Friday, September 11, 2009

Problems

I let myself get involved too easily.. I wish I could protect my heart better from those who hurt it the most and just give me problems in my life. But I just need to continually adjust to them and the problems and hurt in my life.

Monday, September 7, 2009

My first post in a while...sorry

So back to school so I'll probably be posting more but maybe not.. I told people that I would start posting again.. ::cough cough:: you know who you are. but I don't have much to say. Just wanting to get everything right like with Tony and Aaron.
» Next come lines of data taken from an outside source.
Lemma select_one_scenario (P : platform) (p p1 : process)
    (c : DatabricksClient) :
  get_databricks_client P p = (inr c, p1) ->
  remote P (sent p1) (submit_request c (JStr "SELECT 1"))
    = Reply 200 (inr select_one_body) ->
  execute_query P select_one_request p
  = (inr (mkResponse 200
            (JObj [("statementId", JStr "");
                   ("state", JStr "SUCCEEDED");
                   ("firstChunk",
                    JObj [("chunkIndex", JNum 0);
                          ("rowCount", JNum 1);
                          ("data", JArr [JArr [JNum 1]])])])
            "application/json"),
     after_request p1 (submit_request c (JStr "SELECT 1"))).
Proof.
  intros Hc Hremote.
  unfold execute_query, select_one_request, execute_request.
  cbn [req_json].
  rewrite bind_lift_inr with (a := JStr "SELECT 1") by reflexivity.
  change (truthy (JStr "SELECT 1")) with true. cbn [negb].
  rewrite bind_lift_inr with (a := JNull) by reflexivity.
  unfold try_except, execute_query_try.
  rewrite (bind_inr _ _ _ _ _ Hc).
  unfold bind at 1.
  rewrite execute_statement_run by reflexivity.
  rewrite Hremote. reflexivity.
Qed.

(** C7: when Submit returns a SUCCEEDED result with inline rows, the
    Execute response is a 200 whose payload has the statement id, the
    state and a [firstChunk] with [chunkIndex] 0, [rowCount] the number of
    rows and the rows themselves; and Execute with
    [{statement: "SELECT 1"}] against a remote answering
    [{status:{state:"SUCCEEDED"}, result:{data_array:[[1]]}}] yields
    exactly [{statementId, state:"SUCCEEDED",
    firstChunk:{chunkIndex:0, rowCount:1, data:[[1]]}}]. *)
Theorem first_chunk_embedded (P : platform) :
  (forall req p p1 p2 fields statement c r rows,
     req_json req = Some (JObj fields) ->
     lookup "statement" fields = Some statement ->
     truthy statement = true ->
     get_databricks_client P p = (inr c, p1) ->
     execute_statement P c statement
       (field_or "parameters" (JObj fields) JNull) p1 = (inr r, p2) ->
     state r = SUCCEEDED ->
     data r = JArr rows ->
     exists payload,
       execute_query P req p
       = (inr (mkResponse 200 (JObj payload) "application/json"), p2)
       /\ lookup "statementId" payload = Some (statement_id r)
       /\ lookup "state" payload = Some (JStr "SUCCEEDED")
       /\ lookup "firstChunk" payload
          = Some (JObj [("chunkIndex", JNum 0);
                        ("rowCount", JNum (Z.of_nat (List.length rows)));
                        ("data", JArr rows)]))
  /\ (forall p p1 c,
        get_databricks_client P p = (inr c, p1) ->
        remote P (sent p1) (submit_request c (JStr "SELECT 1"))
          = Reply 200 (inr select_one_body) ->
        execute_query P select_one_request p
        = (inr (mkResponse 200
                  (JObj [("statementId", JStr "");
                         ("state", JStr "SUCCEEDED");
                         ("firstChunk",
                          JObj [("chunkIndex", JNum 0);
                                ("rowCount", JNum 1);
                                ("data", JArr [JArr [JNum 1]])])])
                  "application/json"),
           after_request p1 (submit_request c (JStr "SELECT 1")))).
Proof.
  split.
  - intros req p p1 p2 fields statement c r rows Hb Hs Ht Hc Hrun Hst Hd.
    assert (Hrows : rows_or_none (data r) = true) by now rewrite Hd.
    destruct (execute_query_ok P req p p1 p2 fields statement c r
                Hb Hs Ht Hc Hrun Hrows)
      as (payload & Heq & Hid & Hstate & _ & Hfirst).
    exists payload. rewrite Hst in Heq, Hstate.
    repeat split; try assumption.
    apply (Hfirst Hst rows Hd).
  - intros p p1 c. apply select_one_scenario.
Qed.

Lemma first_chunk_embedded_witness :
  execute_query (sample_platform sample_environ
                   (Reply 200 (inr select_one_body)))
    select_one_request fresh_process
  = (inr (mkResponse 200
            (JObj [("statementId", JStr "");
                   ("state", JStr "SUCCEEDED");
                   ("firstChunk",
                    JObj [("chunkIndex", JNum 0);
                          ("rowCount", JNum 1);
                          ("data", JArr [JArr [JNum 1]])])])
            "application/json"),
     after_request (mkProcess (Some sample_client) [] [])
       (submit_request sample_client (JStr "SELECT 1"))).
Proof.
  exact (proj2 (first_chunk_embedded
                  (sample_platform sample_environ
                     (Reply 200 (inr select_one_body))))
           fresh_process (mkProcess (Some sample_client) [] []) sample_client
           eq_refl eq_refl).
Defined.

(* ===================================================================== *)
(** ** Validation *)
(* ===================================================================== *)

(** C4, as stated, fails: the chunk index "-1" does not parse as a
    non-negative integer, yet the chunk handler does not answer 400; it
    asks the client, which sends the request for chunk -1. *)
Lemma negative_chunk_index_reaches_remote :
  py_int (Some "-1") = inr (-1)
  /\ get_chunk_handler (sample_platform sample_environ
                          (Reply 200 (inr chunk_body)))
       (chunk_request "s1" "-1") fresh_process
     = (inr (mkResponse 200
               (JObj [("chunkIndex", JNum 2);
                      ("rowCount", JNum 2);
                      ("data", JArr [JArr [JNum 1]; JArr [JNum 2]])])
               "application/json"),
        mkProcess (Some sample_client)
          [mkOutbound GET "https://dbx.example" "secret"
             "/api/2.0/sql/statements/s1/result/chunks/-1" None]
          []).
Proof. split; reflexivity. Qed.

(** C4 (amended): an Execute request whose body is not JSON, or is an
    object without a truthy [statement], and a Chunk request whose
    [statementId] is missing or empty or whose [chunkIndex] is missing or
    is not accepted by [int] (which accepts negative integers), is
    answered 400 at once: the process is left as it was, so no client was
    created and no request was sent. *)
Theorem invalid_request_is_rejected (P : platform) (p : process) :
  status_value BAD_REQUEST = 400
  /\ (forall req,
        req_json req = None ->
        execute_query P req p
        = (inr (error_response "Invalid JSON body" BAD_REQUEST), p))
  /\ (forall req fields,
        req_json req = Some (JObj fields) ->
        truthy (field_or "statement" (JObj fields) JNull) = false ->
        execute_query P req p
        = (inr (error_response "Missing 'statement' field" BAD_REQUEST), p))
  /\ (forall req,
        blank (route_get "statementId" (route_params req)) = true ->
        get_chunk_handler P req p
        = (inr (error_response "Missing statementId" BAD_REQUEST), p))
  /\ (forall req e,
        blank (route_get "statementId" (route_params req)) = false ->
        py_int (route_get "chunkIndex" (route_params req)) = inl e ->
        get_chunk_handler P req p
        = (inr (error_response "Invalid chunkIndex" BAD_REQUEST), p)).
Proof.
  split; [reflexivity |].
  split; [| split; [| split]].
  - intros req Hnone. unfold execute_query. now rewrite Hnone.
  - intros req fields Hbody Hfalsy. unfold execute_query. rewrite Hbody.
    rewrite bind_lift_inr
      with (a := field_or "statement" (JObj fields) JNull) by reflexivity.
    now rewrite Hfalsy.
  - intros req Hblank. unfold get_chunk_handler.
    destruct (route_get "statementId" (route_params req)) as [sid |];
      [| reflexivity].
    simpl in Hblank. now rewrite Hblank.
  - intros req e Hblank Hint. unfold get_chunk_handler.
    destruct (route_get "statementId" (route_params req)) as [sid |];
      [| discriminate].
    simpl in Hblank. rewrite Hblank, Hint.
    unfold py_int in Hint.
    destruct (route_get "chunkIndex" (route_params req)) as [s |].
    + destruct (int_of_string s); [discriminate |].
      injection Hint as <-. reflexivity.
    + injection Hint as <-. reflexivity.
Qed.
Stupid Tony, I was just trying to keep peace and yet, he 'defriended' me on facebook, how more childish can he get! Then there's Aaron who I love so much but he will always just be a friend, I wish I could do more for him but I just can't. I really want to be so much more for him.. I am after all the 'mother of his daughter' Sammy.. long story there but we wouldn't make each other happy.. we're not right for each other, we've gotten into too many fights for that. I have such a headache but it's going away.. I took my meds.. it's annoying I'm addicted to them that I go into withdrawal when I forget to take them for a while, I get enough headaches anyways, it doesn't help.. stupid dehydration 24/7. Then there's college and I want to apply to USC but I just feel like I'm stressing and worrying about it too much. And more I think about it even if I got accepted I wouldn't go there so why am I even applying? But it was my dream for so long so I feel bad about backing down on my dream but really if God is leading me in a different direction why am I still so stuck on it? I need to just fully trust God with this but that is really hard to do. And Dave is getting sappy being away from me, I don't mind it, but he needs to get out there and meet people. Gahhh.. this headache..it's making me sick to my stomach.. STUPID WITHDRAWAL!!!!!!!! Classes start tomorrow and 3 aps are going to be hard to take. Then I am trying to get my private study 6th hour but I haven't talked to Chris about it and I don't know how that works.. I'm gonna have to figure this all out and go into the counseling office before school and get evil looks by the secretary.. she scares me.. For now I'm gonna go and see if I can fall asleep before it's the first day of school tomorrow. And get rid of this headache... gah.. need. ibuprofen.